* _Exercise goal_: Find and copy each line of the records where the string "Lemma" shows up.

[Recorded data]
== Segment start ==

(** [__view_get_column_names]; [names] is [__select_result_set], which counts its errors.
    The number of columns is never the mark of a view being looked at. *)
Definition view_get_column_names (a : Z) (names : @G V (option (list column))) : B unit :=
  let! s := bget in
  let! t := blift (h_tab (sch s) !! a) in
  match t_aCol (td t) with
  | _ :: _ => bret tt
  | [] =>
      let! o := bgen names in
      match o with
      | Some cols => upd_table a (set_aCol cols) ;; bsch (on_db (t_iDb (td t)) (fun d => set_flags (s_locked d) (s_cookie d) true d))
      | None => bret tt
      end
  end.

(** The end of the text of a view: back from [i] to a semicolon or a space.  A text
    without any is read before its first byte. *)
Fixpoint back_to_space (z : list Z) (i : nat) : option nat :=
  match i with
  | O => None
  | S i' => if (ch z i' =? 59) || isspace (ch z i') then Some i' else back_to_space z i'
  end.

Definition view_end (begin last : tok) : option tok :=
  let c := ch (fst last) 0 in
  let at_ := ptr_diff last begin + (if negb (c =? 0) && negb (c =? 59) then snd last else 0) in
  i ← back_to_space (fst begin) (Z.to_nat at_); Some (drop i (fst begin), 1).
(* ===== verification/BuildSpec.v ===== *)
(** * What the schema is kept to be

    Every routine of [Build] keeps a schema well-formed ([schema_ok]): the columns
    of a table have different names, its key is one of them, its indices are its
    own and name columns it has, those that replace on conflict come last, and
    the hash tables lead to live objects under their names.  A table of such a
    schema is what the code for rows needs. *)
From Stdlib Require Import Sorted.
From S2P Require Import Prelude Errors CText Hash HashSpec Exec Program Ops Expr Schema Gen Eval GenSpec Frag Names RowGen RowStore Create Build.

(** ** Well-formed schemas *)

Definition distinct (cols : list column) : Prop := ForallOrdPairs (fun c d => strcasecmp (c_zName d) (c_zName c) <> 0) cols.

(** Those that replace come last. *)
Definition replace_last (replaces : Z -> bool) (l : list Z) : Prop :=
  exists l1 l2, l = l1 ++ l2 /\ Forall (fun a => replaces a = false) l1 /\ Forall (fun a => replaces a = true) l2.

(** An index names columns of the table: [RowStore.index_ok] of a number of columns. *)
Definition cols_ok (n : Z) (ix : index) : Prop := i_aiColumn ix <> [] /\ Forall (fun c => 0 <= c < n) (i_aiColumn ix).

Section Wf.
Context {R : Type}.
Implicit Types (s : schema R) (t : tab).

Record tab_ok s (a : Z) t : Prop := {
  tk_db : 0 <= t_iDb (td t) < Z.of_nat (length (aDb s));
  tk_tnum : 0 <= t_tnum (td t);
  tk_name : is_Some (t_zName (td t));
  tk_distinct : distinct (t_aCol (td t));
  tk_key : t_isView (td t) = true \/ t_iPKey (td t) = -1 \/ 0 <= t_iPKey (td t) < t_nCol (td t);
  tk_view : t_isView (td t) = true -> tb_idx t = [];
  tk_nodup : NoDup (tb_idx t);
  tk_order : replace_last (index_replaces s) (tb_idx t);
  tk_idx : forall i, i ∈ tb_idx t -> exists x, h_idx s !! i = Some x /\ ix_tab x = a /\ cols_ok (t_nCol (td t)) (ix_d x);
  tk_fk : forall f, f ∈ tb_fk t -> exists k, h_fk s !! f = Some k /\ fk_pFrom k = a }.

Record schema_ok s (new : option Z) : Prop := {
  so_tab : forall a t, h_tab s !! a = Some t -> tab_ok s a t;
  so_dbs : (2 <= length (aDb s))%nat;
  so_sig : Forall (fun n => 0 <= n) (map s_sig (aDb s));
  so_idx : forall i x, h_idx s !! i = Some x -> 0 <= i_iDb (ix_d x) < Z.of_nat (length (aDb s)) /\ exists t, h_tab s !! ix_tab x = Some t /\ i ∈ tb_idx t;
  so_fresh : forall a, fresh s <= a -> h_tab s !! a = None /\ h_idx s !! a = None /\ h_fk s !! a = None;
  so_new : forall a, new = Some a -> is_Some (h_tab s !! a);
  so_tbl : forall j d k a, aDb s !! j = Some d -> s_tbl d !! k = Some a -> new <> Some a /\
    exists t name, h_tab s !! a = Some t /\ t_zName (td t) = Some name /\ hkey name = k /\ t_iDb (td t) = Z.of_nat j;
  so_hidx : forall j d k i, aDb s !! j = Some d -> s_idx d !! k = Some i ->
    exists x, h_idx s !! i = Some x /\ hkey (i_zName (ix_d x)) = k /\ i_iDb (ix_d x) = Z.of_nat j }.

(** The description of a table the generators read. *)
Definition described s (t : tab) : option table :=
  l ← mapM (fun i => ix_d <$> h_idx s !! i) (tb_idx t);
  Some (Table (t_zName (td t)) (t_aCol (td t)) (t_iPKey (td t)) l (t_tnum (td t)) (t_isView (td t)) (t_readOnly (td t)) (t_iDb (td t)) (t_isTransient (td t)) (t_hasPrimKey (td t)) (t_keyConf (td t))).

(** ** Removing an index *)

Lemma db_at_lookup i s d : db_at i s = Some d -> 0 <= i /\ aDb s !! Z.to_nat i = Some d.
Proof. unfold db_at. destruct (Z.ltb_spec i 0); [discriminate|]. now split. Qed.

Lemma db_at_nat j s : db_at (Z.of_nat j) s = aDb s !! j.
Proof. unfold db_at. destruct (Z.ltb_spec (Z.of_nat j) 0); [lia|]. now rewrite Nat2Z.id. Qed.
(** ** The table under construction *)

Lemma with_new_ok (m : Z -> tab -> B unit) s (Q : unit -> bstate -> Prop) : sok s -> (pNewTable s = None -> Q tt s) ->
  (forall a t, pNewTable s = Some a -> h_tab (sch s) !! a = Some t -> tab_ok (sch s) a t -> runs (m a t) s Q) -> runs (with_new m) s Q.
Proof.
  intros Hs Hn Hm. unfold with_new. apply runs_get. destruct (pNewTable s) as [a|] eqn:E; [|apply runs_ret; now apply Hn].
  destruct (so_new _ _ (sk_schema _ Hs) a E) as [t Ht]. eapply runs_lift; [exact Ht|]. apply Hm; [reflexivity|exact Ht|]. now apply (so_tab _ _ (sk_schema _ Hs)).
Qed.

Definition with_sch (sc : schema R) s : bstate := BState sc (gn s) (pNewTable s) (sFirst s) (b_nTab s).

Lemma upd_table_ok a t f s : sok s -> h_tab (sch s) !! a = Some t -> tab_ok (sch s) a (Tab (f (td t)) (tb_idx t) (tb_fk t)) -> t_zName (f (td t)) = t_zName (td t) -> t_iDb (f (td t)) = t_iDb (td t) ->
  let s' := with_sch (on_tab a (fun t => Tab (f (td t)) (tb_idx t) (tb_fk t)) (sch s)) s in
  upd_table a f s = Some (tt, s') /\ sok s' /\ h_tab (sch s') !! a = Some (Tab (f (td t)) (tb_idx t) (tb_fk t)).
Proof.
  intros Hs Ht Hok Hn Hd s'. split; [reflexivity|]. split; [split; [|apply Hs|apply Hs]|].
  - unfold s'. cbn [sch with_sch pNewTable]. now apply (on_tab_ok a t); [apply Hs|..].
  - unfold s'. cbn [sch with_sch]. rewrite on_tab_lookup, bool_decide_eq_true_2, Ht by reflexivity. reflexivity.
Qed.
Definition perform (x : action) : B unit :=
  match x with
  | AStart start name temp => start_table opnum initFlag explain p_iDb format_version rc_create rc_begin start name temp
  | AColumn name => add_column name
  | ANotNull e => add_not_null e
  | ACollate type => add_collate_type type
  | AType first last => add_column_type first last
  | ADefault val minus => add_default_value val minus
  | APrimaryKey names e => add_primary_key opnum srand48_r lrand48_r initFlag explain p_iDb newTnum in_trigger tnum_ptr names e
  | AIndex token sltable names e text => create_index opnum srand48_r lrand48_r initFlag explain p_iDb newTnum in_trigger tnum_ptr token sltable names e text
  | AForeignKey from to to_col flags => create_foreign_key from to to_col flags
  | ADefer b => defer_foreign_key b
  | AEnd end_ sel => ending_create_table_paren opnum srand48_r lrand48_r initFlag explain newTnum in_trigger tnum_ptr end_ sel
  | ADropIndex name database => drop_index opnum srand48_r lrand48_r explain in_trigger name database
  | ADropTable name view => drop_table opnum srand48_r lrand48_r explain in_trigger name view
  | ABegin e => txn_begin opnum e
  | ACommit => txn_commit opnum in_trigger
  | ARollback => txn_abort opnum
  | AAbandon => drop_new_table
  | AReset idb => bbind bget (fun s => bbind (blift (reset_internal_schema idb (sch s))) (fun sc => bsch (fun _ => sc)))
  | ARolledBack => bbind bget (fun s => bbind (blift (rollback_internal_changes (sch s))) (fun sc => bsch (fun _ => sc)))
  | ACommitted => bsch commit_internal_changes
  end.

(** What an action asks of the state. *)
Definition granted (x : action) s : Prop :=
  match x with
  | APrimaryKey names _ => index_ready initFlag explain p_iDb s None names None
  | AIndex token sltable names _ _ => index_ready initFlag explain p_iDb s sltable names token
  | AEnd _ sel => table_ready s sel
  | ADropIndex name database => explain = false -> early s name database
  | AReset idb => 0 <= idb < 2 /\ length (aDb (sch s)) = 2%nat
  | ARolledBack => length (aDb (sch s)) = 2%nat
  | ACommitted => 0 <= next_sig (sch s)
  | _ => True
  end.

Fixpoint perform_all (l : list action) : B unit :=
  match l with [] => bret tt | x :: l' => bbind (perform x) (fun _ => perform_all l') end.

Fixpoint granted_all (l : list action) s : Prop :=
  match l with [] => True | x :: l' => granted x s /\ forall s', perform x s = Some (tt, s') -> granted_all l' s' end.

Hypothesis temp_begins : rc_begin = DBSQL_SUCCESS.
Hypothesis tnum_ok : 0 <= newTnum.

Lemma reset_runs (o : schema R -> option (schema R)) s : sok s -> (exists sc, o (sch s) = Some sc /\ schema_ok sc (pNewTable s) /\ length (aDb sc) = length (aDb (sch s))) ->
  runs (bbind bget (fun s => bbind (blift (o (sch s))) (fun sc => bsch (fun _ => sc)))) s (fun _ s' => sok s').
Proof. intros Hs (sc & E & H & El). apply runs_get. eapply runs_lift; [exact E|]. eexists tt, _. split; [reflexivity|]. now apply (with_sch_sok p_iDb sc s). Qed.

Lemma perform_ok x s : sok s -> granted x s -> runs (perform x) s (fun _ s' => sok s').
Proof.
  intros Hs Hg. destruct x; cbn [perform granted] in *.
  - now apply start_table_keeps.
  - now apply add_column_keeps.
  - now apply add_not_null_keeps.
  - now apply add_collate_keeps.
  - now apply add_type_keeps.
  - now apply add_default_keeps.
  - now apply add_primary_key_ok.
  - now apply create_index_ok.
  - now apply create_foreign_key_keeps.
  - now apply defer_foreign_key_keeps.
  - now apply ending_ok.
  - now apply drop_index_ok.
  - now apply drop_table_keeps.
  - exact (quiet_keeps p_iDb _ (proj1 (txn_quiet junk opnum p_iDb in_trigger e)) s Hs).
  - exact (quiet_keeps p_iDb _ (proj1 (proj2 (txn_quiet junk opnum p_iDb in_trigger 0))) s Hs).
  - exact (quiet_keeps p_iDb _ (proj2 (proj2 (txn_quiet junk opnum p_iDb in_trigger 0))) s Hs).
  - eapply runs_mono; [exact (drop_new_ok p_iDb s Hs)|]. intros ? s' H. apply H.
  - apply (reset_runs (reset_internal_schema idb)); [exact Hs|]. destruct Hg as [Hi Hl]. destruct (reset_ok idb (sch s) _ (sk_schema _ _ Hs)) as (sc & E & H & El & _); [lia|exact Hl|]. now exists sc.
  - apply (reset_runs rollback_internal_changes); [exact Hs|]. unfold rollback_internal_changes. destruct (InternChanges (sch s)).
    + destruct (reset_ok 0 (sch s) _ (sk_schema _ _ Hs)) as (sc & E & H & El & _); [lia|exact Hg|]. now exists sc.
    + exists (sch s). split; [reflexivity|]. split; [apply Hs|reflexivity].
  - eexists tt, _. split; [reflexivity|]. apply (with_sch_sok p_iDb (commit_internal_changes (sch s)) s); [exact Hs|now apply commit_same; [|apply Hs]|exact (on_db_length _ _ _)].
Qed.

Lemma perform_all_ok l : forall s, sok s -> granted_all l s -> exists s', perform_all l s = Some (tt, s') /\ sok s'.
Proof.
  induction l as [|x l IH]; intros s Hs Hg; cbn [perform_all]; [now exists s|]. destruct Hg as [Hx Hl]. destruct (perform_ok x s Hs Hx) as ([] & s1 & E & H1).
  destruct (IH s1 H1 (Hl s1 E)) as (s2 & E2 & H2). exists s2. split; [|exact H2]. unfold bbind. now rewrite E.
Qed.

== Segment end ==

* _Worked solution_:
Lemma db_at_lookup i s d : db_at i s = Some d -> 0 <= i /\ aDb s !! Z.to_nat i = Some d.
Lemma db_at_nat j s : db_at (Z.of_nat j) s = aDb s !! j.
Lemma with_new_ok (m : Z -> tab -> B unit) s (Q : unit -> bstate -> Prop) : sok s -> (pNewTable s = None -> Q tt s) ->
Lemma upd_table_ok a t f s : sok s -> h_tab (sch s) !! a = Some t -> tab_ok (sch s) a (Tab (f (td t)) (tb_idx t) (tb_fk t)) -> t_zName (f (td t)) = t_zName (td t) -> t_iDb (f (td t)) = t_iDb (td t) ->
Lemma reset_runs (o : schema R -> option (schema R)) s : sok s -> (exists sc, o (sch s) = Some sc /\ schema_ok sc (pNewTable s) /\ length (aDb sc) = length (aDb (sch s))) ->
Lemma perform_ok x s : sok s -> granted x s -> runs (perform x) s (fun _ s' => sok s').
Lemma perform_all_ok l : forall s, sok s -> granted_all l s -> exists s', perform_all l s = Some (tt, s') /\ sok s'.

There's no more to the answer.